We have previously used the aligner bowtie2
.
To make the bowtie2 reference guide_seq_reference
:
bowtie2-build guide_seqs.fa guide_seq_reference
where guide_seqs.fa
is a fasta file including the sequences you are mapping against, which will include the guide DNA sequence and any flanking constant regions as well. The amount of constant sequence you include in the reference should be at least as much as what was sequenced.
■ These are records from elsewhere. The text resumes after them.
(** * hmc_profile_diff: a shallow embedding of the HMC profile comparison tool

    The development follows the two source files:
    - [common/hmc_lpar_attribs.py]: the [HMC] class (logon, logoff, cleanup,
      check_connected, get_lpar_config);
    - [hmc_profile_diff.py]: the per-pair script (host failover loop,
      return-code handling, key padding, [samevalues], the table loop).

    Python values are modelled as they occur in the code: a dictionary is a
    finite map from strings, an attribute value is [None] or a [str], a
    raised exception or a [sys.exit] ends the computation with the matching
    outcome.  Debug logging and debug file dumps ([if self.debug]) have no
    effect on any value computed below and are left out. *)

From Stdlib Require Import ZArith String Ascii List Lia.
From stdpp Require Import base option list sorting gmap sets strings pretty.

Open Scope string_scope.
Open Scope Z_scope.

(** ** Python runtime: exceptions and outcomes *)

Inductive exn : Type :=
  | AttributeError
  | IndexError
  | KeyError
  | ParseError.

(** [Exit c] is [sys.exit(c)]; [sys.exit()] carries no code. *)
Inductive outcome (A : Type) : Type :=
  | Ok (a : A)
  | Exit (code : option Z)
  | Raise (e : exn).
Arguments Ok {A} a.
Arguments Exit {A} code.
Arguments Raise {A} e.

#[export] Instance outcome_ret : MRet outcome := λ A a, Ok a.
#[export] Instance outcome_bind : MBind outcome := λ A B k m,
  match m with
  | Ok a => k a
  | Exit c => Exit c
  | Raise e => Raise e
  end.
#[export] Instance outcome_fmap : FMap outcome := λ A B f m,
  match m with
  | Ok a => Ok (f a)
  | Exit c => Exit c
  | Raise e => Raise e
  end.

(** ** Python strings *)

Module Str.

(** [s.startswith(p)] *)
Definition startswith (s p : string) : bool := String.prefix p s.
(** The body shared, up to the names of the globals, by [LPF_Calc2] and
    [LPF_Calc3]: step the pointer back (wrapping to [Size-1]), update
    the sum, store the new sample at the pointer and [Size] places
    further, divide.  Both stores must fall inside the array: the cell at
    the pointer has just been read, the one [Size] places further is
    looked up for that.  Result: output, array, pointer, sum. *)
Definition two_copies_calc (size : Z) (a : list Z) (pt : option Z)
    (sum newdata : Z) : option (Z * (list Z * option Z * Z)) :=
  p0 ← pt;
  let p := if p0 =? 0 then uint32 (size - 1) else p0 - 1 in
  oldest ← read a p;
  let sum' := uint32 (uint32 (sum + newdata) - oldest) in
  _ ← read a (p + size);
  let a' := <[Z.to_nat p := newdata]> (<[Z.to_nat (p + size) := newdata]> a) in
  y ← udiv sum' size;
  Some (y, (a', Some p, sum')).

(** [uint32_t LPF_Calc2(uint32_t newdata)] *)
Definition LPF_Calc2 (st : Filters) (newdata : Z) : option (Z * Filters) :=
  '(y, (a, pt, sum)) ←
    two_copies_calc (Size st) (x2 st) (Pt2 st) (LPFSum2 st) newdata;
  Some (y, mkFilters (Size st)
                     (x st) (I1 st) (LPFSum st)
                     a pt sum
                     (x3 st) (Pt3 st) (LPFSum3 st)).

(** [void LPF_Init3(uint32_t initial, uint32_t size)] *)
Definition LPF_Init3 (st : Filters) (initial size : Z) : Filters :=
  let size := if size >? 512 then 512 else size in
  mkFilters size
            (x st) (I1 st) (LPFSum st)
            (x2 st) (Pt2 st) (LPFSum2 st)
            (fill (x3 st) 0 (Z.to_nat (uint32 (2 * size))) initial)
            (Some 0)
            (uint32 (size * initial)).

(** [uint32_t LPF_Calc3(uint32_t newdata)] *)
Definition LPF_Calc3 (st : Filters) (newdata : Z) : option (Z * Filters) :=
  '(y, (a, pt, sum)) ←
    two_copies_calc (Size st) (x3 st) (Pt3 st) (LPFSum3 st) newdata;
  Some (y, mkFilters (Size st)
                     (x st) (I1 st) (LPFSum st)
                     (x2 st) (Pt2 st) (LPFSum2 st)
                     a pt sum).

(** Consecutive calls of [LPF_Calc] on a list of samples: the outputs in
    order and the final globals. *)
Fixpoint LPF_Calc_run (st : Filters) (samples : list Z)
    : option (list Z * Filters) :=
  match samples with
  | [] => Some ([], st)
  | v :: rest =>
      '(y, st1) ← LPF_Calc st v;
      '(ys, st2) ← LPF_Calc_run st1 rest;
      Some (y :: ys, st2)
  end.

(** *** Calls on any of the three channels *)

Inductive Channel : Type := Ch1 | Ch2 | Ch3.

Inductive Call : Type :=
| Init (c : Channel) (initial size : Z)
| Calc (c : Channel) (newdata : Z).

Definition channel_of (k : Call) : Channel :=
  match k with Init c _ _ | Calc c _ => c end.

(** One call: the output, if the call has one, and the new globals. *)
Definition exec (st : Filters) (k : Call) : option (option Z * Filters) :=
  match k with
  | Init Ch1 initial size => Some (None, LPF_Init st initial size)
  | Init Ch2 initial size => Some (None, LPF_Init2 st initial size)
  | Init Ch3 initial size => Some (None, LPF_Init3 st initial size)
  | Calc Ch1 v => '(y, st') ← LPF_Calc st v; Some (Some y, st')
  | Calc Ch2 v => '(y, st') ← LPF_Calc2 st v; Some (Some y, st')
  | Calc Ch3 v => '(y, st') ← LPF_Calc3 st v; Some (Some y, st')
  end.

(** A sequence of calls: the outputs, each with its channel, and the
    final globals. *)
Fixpoint exec_all (st : Filters) (ks : list Call)
    : option (list (Channel * Z) * Filters) :=
  match ks with
  | [] => Some ([], st)
  | k :: rest =>
      '(o, st1) ← exec st k;
      '(os, st2) ← exec_all st1 rest;
      Some (match o with
            | Some y => (channel_of k, y) :: os
            | None => os
            end, st2)
  end.

(** What a channel owns: its array, its index or pointer, its sum. *)
Definition own (c : Channel) (st : Filters) : list Z * option Z * Z :=
  match c with
  | Ch1 => (x st, Some (I1 st), LPFSum st)
  | Ch2 => (x2 st, Pt2 st, LPFSum2 st)
  | Ch3 => (x3 st, Pt3 st, LPFSum3 st)
  end.
Lemma le_int_le_bytes n x : le_int (le_bytes n x) = uint (8 * Z.of_nat n) x.
Proof.
  revert x. induction n as [|n IH]; intros x.
  { unfold uint. simpl. by rewrite Z.mod_1_r. }
  cbn [le_bytes le_int]. rewrite IH. change 0xff with (Z.ones 8). zbits.
  destruct (decide (i < 8)).
  - rewrite (Z.testbit_neg_r _ (i - 8)), orb_false_r by lia.
    rewrite uint_testbit, bool_decide_eq_true_2 by lia.
    replace (i <? 8) with true by lia. by rewrite andb_true_r.
  - rewrite !uint_testbit, Z.shiftr_spec by lia.
    replace (i - 8 + 8) with i by lia.
    replace (i <? 8) with false by lia. rewrite andb_false_r; simpl.
    f_equal. apply bool_decide_ext. lia.
Qed.

Lemma le_int_cons b l : is_byte b -> le_int (b :: l) = b + 256 * le_int l.
Proof.
  intros Hb. cbn [le_int]. rewrite <- Z.add_nocarry_lor.
  - rewrite Z.shiftl_mul_pow2 by lia. change (2 ^ 8) with 256. lia.
  - zbits. rewrite Z.bits_0. destruct (decide (i < 8)).
    + by rewrite (Z.testbit_neg_r _ (i - 8)), andb_false_r by lia.
    + by rewrite (uint_testbit_high 8 b) by (done || lia).
Qed.

Lemma byte_of_mod n x : 0 <= n -> byte_of n x = x / 2 ^ (8 * n) mod 256.
Proof.
  intros Hn. unfold byte_of. change 0xff with (Z.ones 8).
  rewrite Z.land_ones, Z.shiftr_div_pow2 by lia. done.
Qed.

Lemma le_int_nonneg l : Forall is_byte l -> 0 <= le_int l.
Proof.
  induction 1 as [|b l Hb _ IH]; simpl; [lia|].
  unfold is_byte, is_uint in Hb. apply Z.lor_nonneg. split; [lia|].
  by apply Z.shiftl_nonneg.
Qed.

Lemma le_bytes_le_int l : Forall is_byte l -> le_bytes (length l) (le_int l) = l.
Proof.
  induction 1 as [|b l Hb Hl IH]; [done|]. cbn [length le_bytes le_int]. f_equal.
  - change 0xff with (Z.ones 8). zbits.
    destruct (decide (i < 8)).
    + rewrite (Z.testbit_neg_r _ (i - 8)), orb_false_r by lia.
      replace (i <? 8) with true by lia. by rewrite andb_true_r.
    + replace (i <? 8) with false by lia.
      rewrite andb_false_r. symmetry. apply (uint_testbit_high 8); [done|lia].
  - transitivity (le_bytes (length l) (le_int l)); [|done]. f_equal. zbits.
    rewrite (uint_testbit_high 8 b) by (done || lia). simpl. f_equal. lia.
Qed.

Lemma le_int_range l : Forall is_byte l -> is_uint (8 * Z.of_nat (length l)) (le_int l).
Proof.
  intros Hl. pose proof (le_int_le_bytes (length l) (le_int l)) as H.
  rewrite le_bytes_le_int in H by done. rewrite H. by apply uint_range; lia.
Qed.

#[export] Hint Resolve byte_of_range le_bytes_range le_int_range : ubmc.

(** ** Sums over maps *)

Definition msum {K A} `{Countable K} (f : A -> nat) (m : gmap K A) : nat := map_fold (fun _ x n => f x + n)%nat O m.

Lemma msum_new {K A} `{Countable K} (f : A -> nat) (m : gmap K A) k x :
  m !! k = None -> msum f (<[k := x]> m) = (f x + msum f m)%nat.
Proof. intros Hk. unfold msum. rewrite map_fold_insert_L; [done|lia|done]. Qed.

Lemma msum_update {K A} `{Countable K} (f : A -> nat) (m : gmap K A) k x y :
  m !! k = Some y -> (msum f (<[k := x]> m) + f y = msum f m + f x)%nat.
Proof.
  intros Hk. rewrite <- insert_delete_eq, msum_new by apply lookup_delete_eq.
  unfold msum. rewrite (map_fold_delete_L _ O k y m); [lia|lia|done].
Qed.

Lemma msum_ge {K A} `{Countable K} (f : A -> nat) (m : gmap K A) k x : m !! k = Some x -> (f x <= msum f m)%nat.
Proof. intros Hk. unfold msum. rewrite (map_fold_delete_L _ O k x m); [lia|lia|done]. Qed.

(** ** Lists *)

(** Consecutive groups of [n] elements; the last one may be shorter. *)
Fixpoint chunks_fuel {A} (fuel n : nat) (l : list A) : list (list A) :=
  match fuel, l with
  | O, _ | _, [] => []
  | S fuel, _ => take n l :: chunks_fuel fuel n (drop n l)
  end.

Lemma take_drop_mid {A} (n m : nat) (l : list A) :
  take (n + m) l = take n l ++ take m (drop n l).
Proof.
  revert l. induction n as [|n IH]; intros [|x l]; simpl; try done.
  - by rewrite take_nil.
  - by rewrite IH.
Qed.

(** An error value of Go: only whether it is nil, and which message made it,
    is observable. *)
Definition error := string.

(** A Go result pair [(v, err)] whose value is meaningful only when the error
    is nil. *)
Inductive result (A : Type) : Type :=
| Err (e : error)
| Ok (a : A).
Arguments Err {A} e.
Arguments Ok {A} a.

#[export] Instance result_eq_dec {A} `{EqDecision A} : EqDecision (result A).
Proof. solve_decision. Defined.

#[export] Instance result_ret : MRet result := @Ok.
#[export] Instance result_bind : MBind result := fun A B f m =>
  match m with Ok a => f a | Err e => Err e end.

(** A word assembled from its bytes with shifts. *)
Lemma ushl_byte b k : is_byte b -> 0 <= k <= 24 -> ushl 32 b k = Z.shiftl b k.
Proof.
  intros Hb Hk. apply uint_id. apply testbit_uint; [lia| |].
  - apply Z.shiftl_nonneg. unfold is_byte, is_uint in Hb. lia.
  - intros i Hi. rewrite Z.shiftl_spec by lia. apply (uint_testbit_high 8); [done|lia].
Qed.

Lemma word_le_int b0 b1 b2 b3 :
  is_byte b1 -> is_byte b2 -> is_byte b3 ->
  Z.lor (Z.lor (Z.lor b0 (ushl 32 b1 8)) (ushl 32 b2 16)) (ushl 32 b3 24) =
  le_int [b0; b1; b2; b3].
Proof.
  intros H1 H2 H3. rewrite !ushl_byte by (done || lia). cbn [le_int].
  rewrite Z.shiftl_0_l, Z.lor_0_r.
  rewrite !Z.shiftl_lor, !Z.shiftl_shiftl, !Z.lor_assoc by lia. done.
Qed.
(* ===== verification/Mem.v ===== *)
(** * Physical memory access (pkg/aspeed/mem.go, ast.go)

    [memProvider] is the Go interface through which every ASPEED driver reaches
    the SoC's physical address space.  Its implementations are the operations of
    [HostMem] (/dev/mem) and [Lpc] (the iLPC2AHB bridge).  [Recorder] turns any
    provider into one that also keeps the sequence of accesses, which is how the
    drivers' bus traffic is specified. *)

From S2P Require Import Prelude GoMonad.

(** The interface [memProvider]: 32 and 8 bit reads and writes at an address,
    and [Close]. *)
Class memProvider (S : Type) : Type := {
  MustRead32 : Z -> M S Z;
  MustRead8 : Z -> M S Z;
  MustWrite32 : Z -> Z -> M S unit;
  MustWrite8 : Z -> Z -> M S unit;
  Close : M S unit;
}.

(** A provider whose accesses all succeed and return values of the access
    width. *)
Class live (S : Type) `{memProvider S} : Prop := {
  live_read32 : forall a (s : S), exists v s', MustRead32 a s = (Ret v, s') /\ is_uint 32 v;
  live_read8 : forall a (s : S), exists v s', MustRead8 a s = (Ret v, s') /\ is_uint 8 v;
  live_write32 : forall a v (s : S), exists s', MustWrite32 a v s = (Ret tt, s');
  live_write8 : forall a v (s : S), exists s', MustWrite8 a v s = (Ret tt, s');
}.

(** ** Recording the accesses *)

(** One access to the bus, with the value written or read. *)
Inductive access : Type :=
| W32 (a v : Z)
| W8 (a v : Z)
| R32 (a v : Z)
| R8 (a v : Z).

#[export] Instance access_eq_dec : EqDecision access.
Proof. solve_decision. Defined.

Module Recorder.
Section Recorder.
Context {E : Type} `{memProvider E}.

(** The state of the underlying provider and the accesses made so far. *)
Definition bus : Type := E * list access.

Definition record_read (w : Z -> Z -> access) (a : Z) (m : M E Z) : M bus Z :=
  fun '(e, t) =>
    match m e with
    | (Ret v, e') => (Ret v, (e', t ++ [w a v]))
    | (o, e') => (o, (e', t))
    end.

Definition record_write (ev : access) (m : M E unit) : M bus unit :=
  fun '(e, t) =>
    match m e with
    | (Ret _, e') => (Ret tt, (e', t ++ [ev]))
    | (o, e') => (o, (e', t))
    end.

#[global] Instance bus_provider : memProvider bus := {
  MustRead32 a := record_read R32 a (MustRead32 a);
  MustRead8 a := record_read R8 a (MustRead8 a);
  MustWrite32 a v := record_write (W32 a v) (MustWrite32 a v);
  MustWrite8 a v := record_write (W8 a v) (MustWrite8 a v);
  Close := fun '(e, t) => let '(o, e') := Close e in (o, (e', t));
}.

Context `{!live E}.

Lemma wp_read32 a Q (s : bus) :
  (forall v e', is_uint 32 v -> MustRead32 a s.1 = (Ret v, e') ->
     Q v (e', s.2 ++ [R32 a v])) ->
  wp (MustRead32 a) Q s.
Proof.
  destruct s as [e t]. intros HQ. destruct (live_read32 a e) as (v & e' & Hr & Hv).
  unfold wp. simpl. rewrite Hr. by apply HQ.
Qed.

Lemma wp_read8 a Q (s : bus) :
  (forall v e', is_uint 8 v -> MustRead8 a s.1 = (Ret v, e') ->
     Q v (e', s.2 ++ [R8 a v])) ->
  wp (MustRead8 a) Q s.
Proof.
  destruct s as [e t]. intros HQ. destruct (live_read8 a e) as (v & e' & Hr & Hv).
  unfold wp. simpl. rewrite Hr. by apply HQ.
Qed.

Lemma wp_write32 a v Q (s : bus) :
  (forall e', MustWrite32 a v s.1 = (Ret tt, e') -> Q tt (e', s.2 ++ [W32 a v])) ->
  wp (MustWrite32 a v) Q s.
Proof.
  destruct s as [e t]. intros HQ. destruct (live_write32 a v e) as (e' & Hr).
  unfold wp. simpl. rewrite Hr. by apply HQ.
Qed.

Lemma wp_write8 a v Q (s : bus) :
  (forall e', MustWrite8 a v s.1 = (Ret tt, e') -> Q tt (e', s.2 ++ [W8 a v])) ->
  wp (MustWrite8 a v) Q s.
Proof.
  destruct s as [e t]. intros HQ. destruct (live_write8 a v e) as (e' & Hr).
  unfold wp. simpl. rewrite Hr. by apply HQ.
Qed.
End Recorder.
End Recorder.

(** Symbolic execution over a recorded provider: every access is appended to
    the trace; the trace is kept as one right-nested append. *)
Ltac bus_step :=
  first
    [ progress wp_pure
    | apply Recorder.wp_read32; let v := fresh "v" in let e := fresh "e" in
      let Hv := fresh "Hv" in let He := fresh "He" in intros v e Hv He; cbn [fst snd] in *
    | apply Recorder.wp_read8; let v := fresh "v" in let e := fresh "e" in
      let Hv := fresh "Hv" in let He := fresh "He" in intros v e Hv He; cbn [fst snd] in *
    | apply Recorder.wp_write32; let e := fresh "e" in let He := fresh "He" in
      intros e He; cbn [fst snd] in *
    | apply Recorder.wp_write8; let e := fresh "e" in let He := fresh "He" in
      intros e He; cbn [fst snd] in * ].

Ltac bus_run := repeat bus_step; rewrite <- ?app_assoc; cbn [app].

(** ** The [Ast] handle *)

Module Ast.
Section Ast.
Context {S : Type} `{memProvider S}.

(** [(a *Ast) Close()]. *)
Definition Close : M S unit := Mem.Close.
End Ast.
End Ast.

(** ** A memory *)

(** A provider that is plain memory, for concrete runs: registers hold what was
    last written to them, cut to the access width when read. *)
Module SimBus.
Definition ram : Type := gmap Z Z.

#[global] Instance ram_provider : memProvider ram := {
  MustRead32 a := fun m => (Ret (uint 32 (default 0 (m !! a))), m);
  MustRead8 a := fun m => (Ret (uint 8 (default 0 (m !! a))), m);
  MustWrite32 a v := fun m => (Ret tt, <[a := v]> m);
  MustWrite8 a v := fun m => (Ret tt, <[a := v]> m);
  Close := mret tt;
}.

#[global] Instance ram_live : live ram.
Proof.
  split; simpl; eauto; intros a s; eexists _, _; split; try done; by apply uint_range.
Qed.
End SimBus.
For example, with 20bp guides with constant flanking GTTTAAGAGCTATGCTGGAAACAGCATAG
:
>guide1
GTCGCATATCGCGATAGCGAGTTTAAGAGCTATGCTGGAAACAGCATAG
>guide2
GTCGTGAAAGTGCTGTTGAGGTTTAAGAGCTATGCTGGAAACAGCATAG
...
The following command is an example of how to quantify guide abundance into a format that can easily be input into R for MAUDE analysis:
bowtie2 --no-head -x guide_seq_reference -U $sample.fastq.gz -S $sample.mapped.sam
#here, we include all mapped reads, but by using Samtools, you can filter out reads that map to the wrong strand, have indels, etc.
cat $sample.mapped.sam | awk '{print $3}' | sort | uniq -c | sort > $sample.counts
Here, $sample
is the sample name, with $sample.fastq.gz
the corresponding fastq file, and guide_seq_reference
is the bowtie2
reference. The file $sample.counts
will contain guide counts that can be input into R.
To turn this into a format that can easily be used for a MAUDE analysis, you can input the data using something like the following:
#here, allSamples is a data.frame containing one sample per row, with columns including ID, expt, and Bin. There should be one file for every row in allSamples
allData = data.frame();
for (i in 1:nrow(allSamples)){
curData = read.table(file=sprintf("%s/%s.counts",inDir,allSamples$ID[i]), quote="", header = F, row.names = NULL, stringsAsFactors = F)
names(curData) = c("count","guideID");
curData = curData[curData$gID!="*",] # remove unmapped counts
curData$ID = allSamples$ID[i];
curData$expt = allSamples$expt[i];
curData$Bin = allSamples$Bin[i];
allData = rbind(allData, curData)
}
#now you have the data in a data.frame that can be reshaped to a MAUDE-compatible format:
library(reshape)
allDataCounts = as.data.frame(cast(allData, expt + guideID ~ Bin, value="count"));
allDataCounts[is.na(allDataCounts)]=0; # fill in 0s for guides not observed at all
#now you just need to label the non-targeting guides and this will be in the correct format
Should you encounter a problem using MAUDE: 1. Consult the Common Problems 2. Submit an Issue 3. Contact the authors.
Please cite:
Carl G de Boer, John P Ray, Nir Hacohen, Aviv Regev. MAUDE: Inferring Expression Changes in Sorting-Based CRISPR Screens. 2020 Jun 3;21(1):134. doi: 10.1186/s13059-020-02046-8. PMID: 32493396.